第447話 幸福の祭壇

 しばらく進むと、地上に巨大な白い皿が置いてあった。


 大きさは、直径五〇メートルくらい。

 『幸福』とは書かれていない。


 その近くに、スタンド看板のようなものが置いてある。


「なんだあれは? またわななのか?」


「いいえ、違うようなのです」


「なら、あれはなんなんだ?」


「わたくしの電球が、あの看板に書いてあると言っているのです」


「面白そうな予感がするざます! ヒモノ、見に行くざます!!」


「はいはい、分かったよ」



 地上に下り、看板を見てみた。


 『幸福の祭壇』

 『この上に不幸な者が乗ると、良いものが出て来るかもしれないような気がする』

 『乗ってみれば?』


 そこには、このような意味の文章が書いてあった。


 この皿は祭壇なのか?


 まあ、そこはどうでもいいか。


「何これニャ? 訳が分からないわねニャ」


「まったくねッピ」


「なんか面白そうざますね! ヒモノ、試しに乗ってみるざます!」


「えっ!? 危険はないのか!?」


「わたくしの電球が、ないと言っているのです」


「なら、乗ってみるざます!!」


「はいはい、分かったよ」



 皿の上に乗ってみた。


「君さぁ、世の中をなめているんじゃないサイダンッ?」


 下の方から声が聞こえてきた。


「えっ? 皿がしゃべっているのか?」


「皿じゃなくて、祭壇だよサイダンッ。

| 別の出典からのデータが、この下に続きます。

Lemma with_node_file_file (file : HelpFile) (node : HelpNode) :
  node_file (with_node_file file node) = file
  /\ is_GroupHelpFile (with_node_file file node) = is_GroupHelpFile node
  /\ is_CommandHelpFile (with_node_file file node) = is_CommandHelpFile node
  /\ node_children (with_node_file file node) = node_children node.
Proof. now destruct node. Qed.

Lemma _load_from_data_children (node node' : HelpNode) (data : HelpData) :
  _load_from_data node data = Ok node' ->
  node_children node' = node_children node.
Proof.
  destruct node as [file|file children|c]; simpl.
  - destruct (HelpFile_load_from_data file data); simpl; [|discriminate].
    now intros [= <-].
  - destruct (HelpFile_load_from_data file data); simpl; [|discriminate].
    now intros [= <-].
  - destruct (CommandHelpFile_load_from_data c data); simpl; [|discriminate].
    now intros [= <-].
Qed.

(** What stays of a help object when it is loaded. *)
Definition same_object (node node' : HelpNode) : Prop :=
  same_path (node_file node) (node_file node')
  /\ is_GroupHelpFile node' = is_GroupHelpFile node
  /\ is_CommandHelpFile node' = is_CommandHelpFile node
  /\ node_children node' = node_children node.

Lemma _load_from_data_object (node node' : HelpNode) (data : HelpData) :
  _load_from_data node data = Ok node' -> same_object node node'.
Proof.
  intros Hload. pose proof (_load_from_data_children _ _ _ Hload) as Hchildren.
  apply _load_from_data_file in Hload as (Hfile & Hgroup & Hcommand).
  apply HelpFile_load_from_data_identity in Hfile.
  now repeat split.
Qed.

Section LoadingProps.
Variable yaml_load : string -> pyres (option HelpData).
Variable _load_help_file : string -> pyres (option HelpData).

Lemma _load_from_file_object (node node' : HelpNode) :
  _load_from_file _load_help_file node = Ok node' -> same_object node node'.
Proof.
  unfold _load_from_file.
  destruct (_load_help_file (delimiters (node_file node))) as [[data|]|]; simpl;
    [| |discriminate].
  - destruct (data_truthy data); [apply _load_from_data_object|].
    intros [= <-]. now repeat split.
  - intros [= <-]. now repeat split.
Qed.

Lemma load_object (node node' : HelpNode) (options : ParserObject) :
  load yaml_load _load_help_file node options = Ok node' -> same_object node node'.
Proof.
  unfold load.
  destruct (load_description (parser_description options) (node_file node))
    as [file|] eqn:Efile; simpl; [|discriminate].
  apply load_description_path in Efile.
  destruct (with_node_file_file file node) as (Hfile & Hgroup & Hcommand & Hchildren).
  assert (Hstep : forall node', same_object (with_node_file file node) node' ->
                                same_object node node').
  { intros n (Hpath & Hg & Hc & Hch). rewrite Hfile in Hpath.
    split; [now apply (same_path_trans _ file)|]. repeat split; congruence. }
  destruct (if has_defaults options then _ else _) as [[data|]|]; simpl;
    [| |discriminate].
  - destruct (data_truthy data); intros Hload; apply Hstep.
    + now apply _load_from_data_object in Hload.
    + now apply _load_from_file_object in Hload.
  - intros Hload. apply Hstep. now apply _load_from_file_object in Hload.
Qed.

(** Loading changes the summaries, the type, the examples and the
    parameter texts of a help object, and nothing of what it is: a load
    that succeeds leaves the path, the name and the command text, the
    class of the object and the children of a group as they were,
    whatever the description and the override data. *)
Theorem load_keeps_object (node node' : HelpNode) (options : ParserObject) :
  load yaml_load _load_help_file node options = Ok node' ->
  delimiters (node_file node') = delimiters (node_file node)
  /\ file_name (node_file node') = file_name (node_file node)
  /\ command (node_file node') = command (node_file node)
  /\ is_GroupHelpFile node' = is_GroupHelpFile node
  /\ is_CommandHelpFile node' = is_CommandHelpFile node
  /\ node_children node' = node_children node.
Proof.
  intros Hload. apply load_object in Hload as ((? & ? & ?) & ? & ? & ?).
  now repeat split.
Qed.

(** The child [GroupHelpFile.__init__] makes of one choice. *)
Definition build_child (options : ParserObject) : pyres HelpNode :=
  let delimiters := join " " (tail (split (prog options))) in
  child ← (if is_group options
           then new_GroupHelpFile yaml_load _load_help_file delimiters options
           else PlainFile <$> new_HelpFile delimiters);
  load yaml_load _load_help_file child options.

Lemma new_GroupHelpFile_children (delimiters : string) (parser : ParserObject) :
  new_GroupHelpFile yaml_load _load_help_file delimiters parser
  = file ← new_HelpFile delimiters;
    children ← map_result build_child (parser_choices parser);
    Ok (GroupFile (with_file_type "group" file) children).
Proof.
  destruct parser as [p d hd hf g a choices]. cbn [new_GroupHelpFile parser_choices].
  destruct (new_HelpFile delimiters) as [file|]; [|reflexivity].
  cbn [mbind pyres_bind]. f_equal.
  induction choices as [|options choices IH]; [reflexivity|].
  cbn [map_result]. rewrite <- IH. unfold build_child.
  destruct (if is_group options then _ else _) as [child|]; [|reflexivity].
  cbn [mbind pyres_bind].
  destruct (load yaml_load _load_help_file child options); reflexivity.
Qed.

Lemma new_HelpFile_path (delimiters : string) (file : HelpFile) :
  new_HelpFile delimiters = Ok file ->
  Help.delimiters file = delimiters /\ command file = delimiters
  /\ file_type file = EmptyString.
Proof.
  unfold new_HelpFile.
  destruct (if negb (String.eqb delimiters EmptyString) then _ else _); simpl;
    [|discriminate].
  now intros [= <-].
Qed.

Lemma build_child_Ok (options : ParserObject) (child : HelpNode) :
  build_child options = Ok child ->
  Help.delimiters (node_file child) = join " " (tail (split (prog options)))
  /\ is_GroupHelpFile child = is_group options
  /\ is_CommandHelpFile child = false.
Proof.
  unfold build_child. destruct (is_group options) eqn:Egroup.
  - rewrite new_GroupHelpFile_children.
    destruct (new_HelpFile (join " " (tail (split (prog options))))) as [f|] eqn:Ef;
      simpl; [|discriminate].
    destruct (map_result build_child (parser_choices options)); simpl; [|discriminate].
    intros Hload. apply load_object in Hload as ((Hpath & _) & Hg & Hc' & _).
    simpl in *. apply new_HelpFile_path in Ef as (Hfd & _). now rewrite Hpath.
  - destruct (new_HelpFile (join " " (tail (split (prog options))))) as [f|] eqn:Ef;
      simpl; [|discriminate].
    intros Hload. apply load_object in Hload as ((Hpath & _) & Hg & Hc' & _).
    simpl in *. apply new_HelpFile_path in Ef as (Hfd & _). now rewrite Hpath.
Qed.

(** A group's help file has one child for every choice of its parser, in
    the order of the choices: a group's help file for a choice that is a
    group and a plain one for any other, never a command's, under the
    path that is the [prog] of the choice without its first word.  The
    group itself has the type [group] and the path it was given. *)
Theorem new_GroupHelpFile_tree (delimiters : string) (parser : ParserObject)
  (node : HelpNode) :
  new_GroupHelpFile yaml_load _load_help_file delimiters parser = Ok node ->
  is_GroupHelpFile node = true
  /\ Help.delimiters (node_file node) = delimiters
  /\ command (node_file node) = delimiters
  /\ file_type (node_file node) = "group"
  /\ Forall2 (fun options child =>
                Help.delimiters (node_file child)
                = join " " (tail (split (prog options)))
                /\ is_GroupHelpFile child = is_group options
                /\ is_CommandHelpFile child = false)
             (parser_choices parser) (node_children node).
Proof.
  rewrite new_GroupHelpFile_children.
  destruct (new_HelpFile delimiters) as [file|] eqn:Efile; simpl; [|discriminate].
  destruct (map_result build_child (parser_choices parser)) as [children|] eqn:E;
    simpl; [|discriminate].
  intros [= <-]. apply new_HelpFile_path in Efile as (Hd & Hc & _). simpl.
  repeat split; try assumption.
  apply map_result_Ok in E. eapply Forall2_impl; [exact E|].
  intros options child. apply build_child_Ok.
Qed.
End LoadingProps.

(** A [yaml.load] that reads every document as a plain text, a module of
    help files with data for the path [vm] only, and the parsers of a
    small CLI: [az] with the group [vm], which has the command [create],
    and the command [version]. *)
Definition text_yaml (text : string) : pyres (option HelpData) :=
  Ok (Some (DataStr text)).

Definition vm_help_files (delimiters : string) : pyres (option HelpData) :=
  if String.eqb delimiters "vm"
  then Ok (Some (DataDoc {| dd_type := None;
                            dd_short_summary := Some "manage virtual machines";
                            dd_long_summary := None; dd_examples := None;
                            dd_parameters := None |}))
  else Ok None.

Definition vm_create_parser : ParserObject :=
  MkParserObject "az vm create" (Some "Create a machine. It takes a while.")
    true (Some None) false create_parser [].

幸福の祭壇サイダンッ」


「ああ、そうだったな。失礼した」


「次からは気を付けてよサイダンッ」


「分かったよ」



「それで、どういうことなんだよ?」


「君には強力な特殊能力があって、美人の妻がたくさんいるサイダンッ。これは幸せそのものだねサイダンッ」


「えっ!? なんでそんなの分かるんだ!?」


「『壇上にいる相手のことがなんとなく分かる能力』という特殊能力のおかげだよサイダンッ」


「そうなのか」


 妙なものがあるんだな。


「話を続けるよサイダンッ。そんな状態で、ここに乗るとか、ふざけているにもほどがあるよサイダンッ」


「いや、不幸なこともそれなりにあったと思うんだが……」


 家や貯金がなくなったり、ここに閉じ込められたり、セレンさんとイリーセさんにおしおきされまくったりとかな。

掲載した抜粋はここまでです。